AutoPeptideML allows researchers without prior knowledge of machine learning to build models that are:

- **Trustworthy:** Robust evaluation following community guidelines for ML evaluation reporting in life sciences [DOME](https://www.nature.com/articles/s41592-021-01205-4).
- **Interpretable:** Output contains a PDF summary of the model evaluation explaining how to interpret the results to understand how reliable the model is.
- **Reproducible:** Output contains all necessary information for other researchers to reproduce the training and verify the results.
- **State-of-the-art:** Models generated with this system are competitive with state-of-the-art handcrafted approaches.

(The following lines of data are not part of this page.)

Definition testMarketParam (marketParam : MarketParam) : act W unit :=
  match UnmarshalExchangeConfig (ExchangeConfigJson marketParam) with
  | inl err => lift (Err (wrapf "failed to parse exchange config JSON" err))
  | inr exchangeConfigJson =>
      do live <- live_prices marketParam (Exchanges exchangeConfigJson);
      let validPrices := live.*2 in
      let medianPrice :=
        if MinExchanges marketParam <=? Z.of_nat (length validPrices) then Median uint64 validPrices
        else Err (ErrNew ("insufficient valid prices: got " +:+ pretty (Z.of_nat (length validPrices)) +:+ ", need "
                            +:+ pretty (MinExchanges marketParam))) in
      lift (match medianPrice with
            | Ok _ => Ok tt
            | Err medianErr => Err (wrapf "failed to calculate median" medianErr)
            | Panic p => Panic p
            end)
  end.

(** ** The cache of the test mode *)
Definition marketPriceUpdateFromLiveExchanges (marketParam : MarketParam) : act W (option MarketPriceUpdate) :=
  match UnmarshalExchangeConfig (ExchangeConfigJson marketParam) with
  | inl _ => ret None
  | inr exchangeConfigJson => fun w =>
      let now := Now w in
      (do live <- live_prices marketParam (Exchanges exchangeConfigJson);
       let exchangePrices := (fun x => mkExchangePrice x.1 x.2 (Some now)) <$> live in
       ret (if Z.of_nat (length exchangePrices) <? MinExchanges marketParam then None
            else Some (mkMarketPriceUpdate (Id marketParam) exchangePrices))) w
  end.
End Exchange.

Section Run.
Context {W : Type} `{FS : FileSystem W} {RO : RangeOrder}.
Variable Now : W -> Time.
Variable Get : Duration -> string -> W -> (go_error + http_response) * W.
Variable UnmarshalExchangeConfig : string -> go_error + ExchangeConfigJsonT.
Variable details : gmap ExchangeId ExchangeQueryDetails.
Variable UnmarshalExchanges : string -> go_error + list ExchangeQueryConfig.
Variable UnmarshalParams : string -> go_error + list MarketParam.
Variable UnmarshalQueries : string -> go_error + Config.
Variable Dial : string -> option go_error.
Variable Sprint_value : toml -> string.
Variable Getenv : string -> string.
(** What the sources of a query answer, read on a cache: what is seen before the timer fires, and what is there when it does. *)
Variable answers : BuiltQuery -> MarketToExchangePrices -> W -> (list collect_event * list Result) * W.

Definition populateTestModePriceCacheFromExchanges (homePath : string) (cache : MarketToExchangePrices) : act W MarketToExchangePrices :=
  do marketParams <- ReadMarketParamsConfigFile UnmarshalParams (market_params_path homePath);
  do exchangeConfigs <- ReadExchangeQueryConfigFile UnmarshalExchanges (exchange_config_path homePath);
  do found <- each (marketPriceUpdateFromLiveExchanges Now Get UnmarshalExchangeConfig details exchangeConfigs) marketParams;
  let updates := omap id found in
  lift (if (0 <? length updates)%nat then MarketToExchangePrices_UpdatePrices cache updates else Ok cache).

Definition fetch_on (queryConfig : BuiltQuery) (priceCache : MarketToExchangePrices) (w : W) : outcome * W :=
  let '((events, drained), w) := answers queryConfig priceCache w in
  (is_Some_proj (FetchPrice_timer (built queryConfig) events drained), w).

Definition testCustomQuery (queryConfig : BuiltQuery) (priceCache : MarketToExchangePrices) : act W unit := fun w =>
  let '((_, err), w) := fetch_on queryConfig priceCache w in (err, w).

Definition load_queries (homePath : string) : act W (go_error + gmap string BuiltQuery) := fun w =>
  let '(file, w) := ReadFile (custom_query_path homePath "config" "custom_query_config.toml") w in
  (match BuildQueryEndpoints Dial Sprint_value Getenv file UnmarshalQueries with
   | Ok m => Ok (inr m)
   | Err err => Ok (inl err)
   | Panic p => Panic p
   end, w).

Definition isolated_test (homePath isolatedQueryID : string) : act W unit :=
  do customQueries <- load_queries homePath;
  match customQueries with
  | inl err => lift (Err (wrapf "load custom queries" err))
  | inr customQueries =>
      let id := strings_ToLower (strings_TrimSpace isolatedQueryID) in
      match customQueries !! id with
      | None => lift (Err (ErrNew ("custom query id not found in config: " +:+ id)))
      | Some qc =>
          do priceCache <- populateTestModePriceCacheFromExchanges homePath (NewMarketToExchangePrices (5 * Minute));
          fun w => match testCustomQuery qc priceCache w with
                   | (Err err, w) => (Err (wrapf "custom query test failed" err), w)
                   | r => r
                   end
      end
  end.

Definition full_test (homePath : string) : act W unit :=
  do marketParams <- ReadMarketParamsConfigFile UnmarshalParams (market_params_path homePath);
  do exchangeConfigs <- ReadExchangeQueryConfigFile UnmarshalExchanges (exchange_config_path homePath);
  do loaded <- load_queries homePath;
  let customQueries := match loaded with inl _ => ∅ | inr m => m end in
  do _ <- each (fun p => logged (testMarketParam Now Get UnmarshalExchangeConfig details exchangeConfigs p)) marketParams;
  if bool_decide (customQueries = ∅) then ret tt
  else
    do priceCache <- populateTestModePriceCacheFromExchanges homePath (NewMarketToExchangePrices (5 * Minute));
    do _ <- each (fun q : string * BuiltQuery => logged (testCustomQuery q.2 priceCache)) (range_of customQueries);
    ret tt.

Definition runTestMode (homePath isolatedQueryID : string) : act W unit :=
  if negb (bool_decide (isolatedQueryID = "")) then isolated_test homePath isolatedQueryID else full_test homePath.
End Run.

(** ** What the cache then serves *)
Lemma remove_dups_NoDup {A} `{EqDecision A} (l : list A) : NoDup l -> remove_dups l = l.
Proof.
  induction 1 as [|x l Hx _ IH]; [done|]. cbn. destruct (decide_rel elem_of x l); [done|]. by rewrite IH.
Qed.

Lemma history_of_filter m ex (h : list entry) : history_of (m, ex) h = history_of (m, ex) (filter (fun e : entry => e.1.1 = m) h).
Proof.
  unfold history_of. f_equal. induction h as [|[[m' ex'] u] h IH]; [done|]. rewrite !filter_cons. cbn [fst].
  destruct (decide (m' = m)) as [->|Hm].
  - rewrite filter_cons. cbn [fst]. destruct (decide _); by rewrite IH.
  - rewrite decide_False by congruence. exact IH.
Qed.

(** The prices of a market depend on its own updates only. *)
Lemma valid_prices_market (h : list entry) m c : valid_prices h m c = valid_prices (filter (fun e : entry => e.1.1 = m) h) m c.
Proof.
  unfold valid_prices. assert (exchanges_heard (filter (fun e : entry => e.1.1 = m) h) m = exchanges_heard h m) as ->.
  { unfold exchanges_heard. do 3 f_equal. rewrite list_filter_filter. apply list_filter_iff. tauto. }
  induction (exchanges_heard h m) as [|ex l IH]; [done|]. cbn. by rewrite history_of_filter, IH.
Qed.

Lemma entries_of_market v (e : entry) : e ∈ entries_of v -> e.1.1 = mpu_MarketId v.
Proof.
  unfold entries_of. intros (ep & He & _)%list_elem_of_bind. destruct (ep_LastUpdateTime ep); [|by apply elem_of_nil in He].
  by apply list_elem_of_singleton in He as ->.
Qed.

Lemma market_no_entries updates m : m ∉ mpu_MarketId <$> updates -> filter (fun e : entry => e.1.1 = m) (entries updates) = [].
Proof.
  intros Hm. apply filter_none, Forall_forall. unfold entries. intros e (u & He & Hu)%list_elem_of_bind <-. apply Hm.
  rewrite (entries_of_market u e He). apply list_elem_of_fmap. by exists u.
Qed.

Lemma market_entries updates u :
  NoDup (mpu_MarketId <$> updates) -> u ∈ updates ->
  filter (fun e : entry => e.1.1 = mpu_MarketId u) (entries updates) = entries_of u.
Proof.
  induction updates as [|v updates IH]; [by intros _ ?%elem_of_nil|]. cbn [fmap list_fmap]. intros [Hv Hnd]%NoDup_cons Hin.
  change (entries (v :: updates)) with (entries_of v ++ entries updates). rewrite filter_app. apply elem_of_cons in Hin as [<-|Hin].
  - rewrite filter_all by (apply Forall_forall; intros; by apply entries_of_market). by rewrite market_no_entries, app_nil_r.
  - rewrite filter_none; [by apply IH|]. apply Forall_forall. intros e He%entries_of_market E. apply Hv. rewrite <- He, E. apply list_elem_of_fmap. by exists u.
Qed.

Definition live_update (m : MarketId) (now : Time) (live : list (ExchangeId * Z)) : MarketPriceUpdate :=
  mkMarketPriceUpdate m ((fun x => mkExchangePrice x.1 x.2 (Some now)) <$> live).

Lemma live_update_entries m now live :
  entries_of (live_update m now live) = (fun x => ((m, x.1), (now, x.2))) <$> live.
Proof. unfold entries_of, live_update. cbn. induction live as [|x live IH]; [done|]. cbn. by f_equal. Qed.

Lemma history_of_absent k (h : list entry) : (forall e, e ∈ h -> e.1 <> k) -> history_of k h = [].
Proof. intros Hh. unfold history_of. by rewrite filter_none by by apply Forall_forall. Qed.

Lemma live_update_valid m now live c :
  NoDup live.*1 -> zeroTime < now ->
  valid_prices (entries_of (live_update m now live)) m c = if bool_decide (c <= now) then live.*2 else [].
Proof.
  intros Hnd Hz. rewrite live_update_entries. unfold valid_prices.
  assert (exchanges_heard ((fun x => ((m, x.1), (now, x.2))) <$> live) m = live.*1) as ->.
  { unfold exchanges_heard. rewrite filter_all by (apply Forall_forall; by intros e (x & -> & _)%list_elem_of_fmap).
    rewrite <- !list_fmap_compose. by apply remove_dups_NoDup. }
  assert (forall x, x ∈ live -> replay (history_of (m, x.1) ((fun x => ((m, x.1), (now, x.2))) <$> live)) = mkPriceTimestamp now x.2) as Hr.
  { intros x Hx. assert (history_of (m, x.1) ((fun x => ((m, x.1), (now, x.2))) <$> live) = [(now, x.2)]) as ->.
    - clear Hz. induction live as [|y live IH]; [by apply elem_of_nil in Hx|]. rewrite fmap_cons in Hnd. apply NoDup_cons in Hnd as [Hy Hnd].
      rewrite fmap_cons, <- (app_nil_l (_ <$> live)), app_comm_cons, history_of_app. apply elem_of_cons in Hx as [<-|Hx].
      + rewrite history_of_eq, history_of_absent; [done|]. intros e (z & -> & Hz)%list_elem_of_fmap. cbn. intros [= E]. apply Hy. rewrite <- E.
        apply list_elem_of_fmap. by exists z.
      + rewrite history_of_ne; [by apply IH|]. intros [= E]. apply Hy. rewrite <- E. apply list_elem_of_fmap. by exists x.
    - unfold replay. cbn. unfold bump, time_After. cbn. by rewrite (proj2 (Z.ltb_lt _ _) Hz). }
  revert Hr. generalize ((fun x : ExchangeId * Z => ((m, x.1), (now, x.2))) <$> live) as h. clear Hnd. intros h.
  induction live as [|x live IH]; intros Hr; [by case_bool_decide|]. cbn [fmap list_fmap mbind list_bind].
  rewrite Hr by left. cbn [LastUpdateTime Price]. rewrite IH by (intros; apply Hr; by right). by case_bool_decide.
Qed.

Section Populate.
Context {W : Type} `{FS : FileSystem W} {RO : RangeOrder}.
Variable Now : W -> Time.
Variable Get : Duration -> string -> W -> (go_error + http_response) * W.
Variable UnmarshalExchangeConfig : string -> go_error + ExchangeConfigJsonT.
Variable details : gmap ExchangeId ExchangeQueryDetails.

Lemma each_Ok {A B} (f : A -> act W B) l w bs w' :
  each f l w = (Ok bs, w') -> Forall2 (fun a b => exists w1 w2, f a w1 = (Ok b, w2)) l bs.
Proof.
  revert w bs. induction l as [|a l IH]; intros w bs; cbn; [intros [= <- _]; constructor|].
  intros (b & w1 & Hb & (rest & w2 & Hrest & [= <- ->])%bind_Ok)%bind_Ok. constructor; [by exists w, w1|by eapply IH].
Qed.

Lemma live_names configs p items w live w' :
  live_prices Now Get details configs p items w = (Ok live, w') -> live.*1 `sublist_of` (ExchangeName <$> items).
Proof.
  unfold live_prices. intros (results & w1 & Hr & [= <- ->])%bind_Ok. apply each_Ok in Hr. clear w.
  induction Hr as [|item result items results _ _ IH]; [constructor|]. cbn. destruct (Success result); by constructor.
Qed.

Lemma read_params_distinct Unmarshal path (w w' : W) params :
  ReadMarketParamsConfigFile Unmarshal path w = (Ok params, w') -> NoDup (Id <$> params).
Proof.
  intros Hp. destruct (ReadFile path w) as [[err|text] w1] eqn:Er; [unfold ReadMarketParamsConfigFile in Hp; by rewrite Er in Hp|].
  destruct (Unmarshal text) as [err|l] eqn:Eu; [unfold ReadMarketParamsConfigFile in Hp; by rewrite Er, Eu in Hp|].
  pose proof (read_market_params_correct Unmarshal path w w1 text l Er Eu) as H. cbv zeta in H. rewrite Hp in H. cbn in H. tauto.
Qed.

(** What a market gets into the cache. *)
Definition update_of (configs : gmap ExchangeId ExchangeQueryConfig) (p : MarketParam) (u : option MarketPriceUpdate) : Prop :=
  match UnmarshalExchangeConfig (ExchangeConfigJson p) with
  | inl _ => u = None
  | inr cfg => exists w1 live w2, live_prices Now Get details configs p (Exchanges cfg) w1 = (Ok live, w2) /\
      u = if Z.of_nat (length live) <? MinExchanges p then None else Some (live_update (Id p) (Now w1) live)
  end.

Lemma update_of_market configs p u w w' :
  marketPriceUpdateFromLiveExchanges Now Get UnmarshalExchangeConfig details configs p w = (Ok u, w') -> update_of configs p u.
Proof.
  unfold marketPriceUpdateFromLiveExchanges, update_of. destruct (UnmarshalExchangeConfig _) as [err|cfg]; [by intros [= <- _]|].
  cbv zeta. intros (live & w1 & Hl & [= <- _])%bind_Ok. exists w, live, w1. rewrite length_fmap. done.
Qed.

To use version 1.0, which may be necessary for retrocompatibility with previously built models, please defer to the branch: [AutoPeptideML v.1.0.6](https://github.com/IBM/AutoPeptideML/tree/apml-1.0.6)

## Contents

<details open markdown="1"><summary><b>Table of Contents</b></summary>

- [Model builder](#helper)
- [Prediction](#prediction)
- [Benchmark Data](#benchmark)
- [Intallation Guide](#installation)
- [Documentation](#documentation)
- [License](#license)
- [Acknowledgements](#acknowledgements)
 </details>


## Model builder <a name="helper"></a>

In order to build a new model, AutoPeptideML (v.2.0), introduces a new utility to automatically prepare an experiment configuration file, to i) improve the reproducibility of the pipeline and ii) to keep a user-friendly interface despite the much increased flexibility.

```bash
autopeptideml prepare-config
```
This launches an interactive CLI that walks you through:

- Choosing a modeling task (classification or regression)
- Selecting input modality (macromolecules or sequences)
- Loading and parsing datasets (csv, tsv, or fasta)
- Defining evaluation strategy
- Picking models and representations
- Setting hyperparameter search strategy and training parameters


You’ll be prompted to answer various questions like:

```
- What is the modelling problem you're facing? (Classification or Regression)

- How do you want to define your peptides? (Macromolecules or Sequences)

- What models would you like to consider? (knn, adaboost, rf, etc.)
```

And so on. The final config is written to:

```
<outputdir>/config.yml
```

This config file allows for easy reproducibility of the results, so that anyone can repeat the training processes. You can check the configuration file and make any changes you deem necessary. Finally, you can build the model by simply running:

```
autopeptideml build-model --config-path <outputdir>/config.yml
```

## Prediction <a name="prediction"></a>

In order to use a model that has already built you can run:

```bash
autopeptideml predict <model_outputdir> <features_path> <feature_field> --output-path <my_predictions_path.csv>
```

Where `<features_path>` is the path to a `CSV` file with a column `features_field` that contains the peptide sequences/SMILES. The output file `<my_predictions_path>` will contain the original data with two additional columns `score` (which are the predictions) and `std` which is the standard deviation between the predictions of the models in the ensemble, which can be used as a measure of the uncertainty of the prediction.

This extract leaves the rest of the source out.